鈴木 サプライチェーンのリスクも高まっています。これまで製造は主に国内の高崎工場が中心でしたが、今後は米国ノースカロライナ州サンフォードに新たなバイオ医薬品工場が加わります。高崎、サンフォードの自社拠点とCDMO(委託製造)を活用した製造体制となり、製造のグローバル化が一気に進みます。これをいかに適切に管理していくかが、新たな経営課題の一つです。
觀 サプライチェーンがグローバルに広がるほど、管理の複雑さもリスクも増していきますね。
鈴木 だからこそ、Chief Supply Chain Officer(CSCO)として藏夛敏之さんを選任しました。グローバル全体のサプライチェーンリスクを経営層で適切に共有しながら、不測の事態への備えを強化しています。加えて、米国のMFN(最恵国待遇)政策も今後大きなリスクになり得ます。北米を率いるSteve Schaeferさんには、北米だけを見るのではなく、会社全体としてグローバルでどう動くべきかという視点を持って執行に臨んでほしいと思っています。
觀 おっしゃる通りですね。各地域・各部門のトップが自分たちの領域だけを見ていては、この厳しい環境の中で会社として成長していくのは難しいです。地域や部門の壁を取り払い、グローバルとして一体的に経営していこうとする今回のC-suite Executives体制の構築は、まさに時流に合った変革だと思います。

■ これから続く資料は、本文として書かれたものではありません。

Lemma X4_hidden_witness :
  sentence_A ∈ default [] (Some analysis_ABC ≫= all_sentences)
  ∧ (sentence_A ∉ topShown (Some analysis_ABC) 1 1)
  ∧ (rank sentence_A < clamp 1 0 999
     ∨ ∀ x, x ∈ topShown (Some analysis_ABC) 1 1 → rank sentence_A ≤ rank x).
Proof.
  assert (sentence_A ∈ default [] (Some analysis_ABC ≫= all_sentences)) as Hin
    by (simpl; left).
  assert (sentence_A ∉ topShown (Some analysis_ABC) 1 1) as Hout.
  { change (sentence_A ∉ [sentence_B]).
    rewrite list_elem_of_singleton. discriminate. }
  split; [exact Hin|]. split; [exact Hout|].
  exact (X4_hidden_sentences_do_not_outrank_shown
           (Some analysis_ABC) 1 1 sentence_A Hin Hout).
Defined.

(** X5: the views are initial segments: [filtered] is a prefix of
    [allSorted] (the sentences at or above the threshold are exactly the
    first ones of the sorted list) and [topShown] is a prefix of
    [filtered]. *)
Theorem X5_views_are_prefixes
    (analysis : option AnalysisResult) (minRisk topN : Z) :
  filtered analysis minRisk `prefix_of` allSorted analysis
  ∧ topShown analysis minRisk topN `prefix_of` filtered analysis minRisk
  ∧ topShown analysis minRisk topN `prefix_of` allSorted analysis.
Proof.
  assert (filtered analysis minRisk `prefix_of` allSorted analysis) as Hf
    by (rewrite filtered_take; apply prefix_take).
  assert (topShown analysis minRisk topN `prefix_of` filtered analysis minRisk)
    as Ht by (rewrite topShown_eq; apply prefix_take).
  split; [done|]. split; [done|]. by etrans.
Qed.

鈴木 私も同じ思いです。2026年2月に発表したVision 2030 and Beyond:中長期構想は、グローバルでの成長ビジョンを全社で共有するための重要な指針になります。あわせて、KABEGOEという企業文化も大切にしていきたいです。サイロ化を防ぎ、オープンな議論と相互フィードバックを促すこの文化は、グローバルで仕事をする上で欠かせないものだと思っています。
「世界中の患者さんのために」社外取締役も思いは一つ
觀 監査等委員会の重要な役割は、経営へのブレーキではなく、会社が正しい方向に進むよう促すハンドルになることだと私は考えています。内部監査部門や外部監査法人と緊密に連携しながら、経営リスクがどのように認識・対処されているかをしっかりモニタリングしていきたいと思います。
鈴木 そのためにも、現場の情報がどれだけ適切に取締役会(ボード)まで上がってくるかが重要です。社内の監査等委員である柴田健志さんはもともと経営監査部の部長ですので、現場の実情をしっかり吸い上げてくれると期待しています。
私は社外取締役を務めるなかで、協和キリングループの皆さんが患者さんの人生に寄り添う姿勢に触れてきました。いわゆるペイシェントジャーニーを踏まえ、発症、治療だけでなく、その後まで見ようとしていますね。患者さんのコミュニティと連絡を取り合い、ご家族ともお話しし、患者さんが直面する困りごとを理解したうえで行動する。希少疾患に向き合うスペシャリティファーマとしての使命を実践していることに、いつも感動しています。
觀 協和キリングループの使命そのものが、大きな社会的価値を持っています。私自身がこれまで経営に関わってきた企業を振り返っても、「自分たちは何のために仕事をするのか」が会社全体にしっかりと染み渡っていることは、非常に重要なことです。協和キリングループがこれからグローバルでさらに大きく成長していく姿を、ボードの一員として間近で支えられることを、とても楽しみにしています。
鈴木 同感です。私たちボードのメンバーも、執行チームと同じ方向を向きながら、この会社の成長を力強く後押ししていきたいと思っています。協和キリングループが世界中の患者さんに貢献できる会社へと飛躍していくために、これからも全力で取り組んでいきます。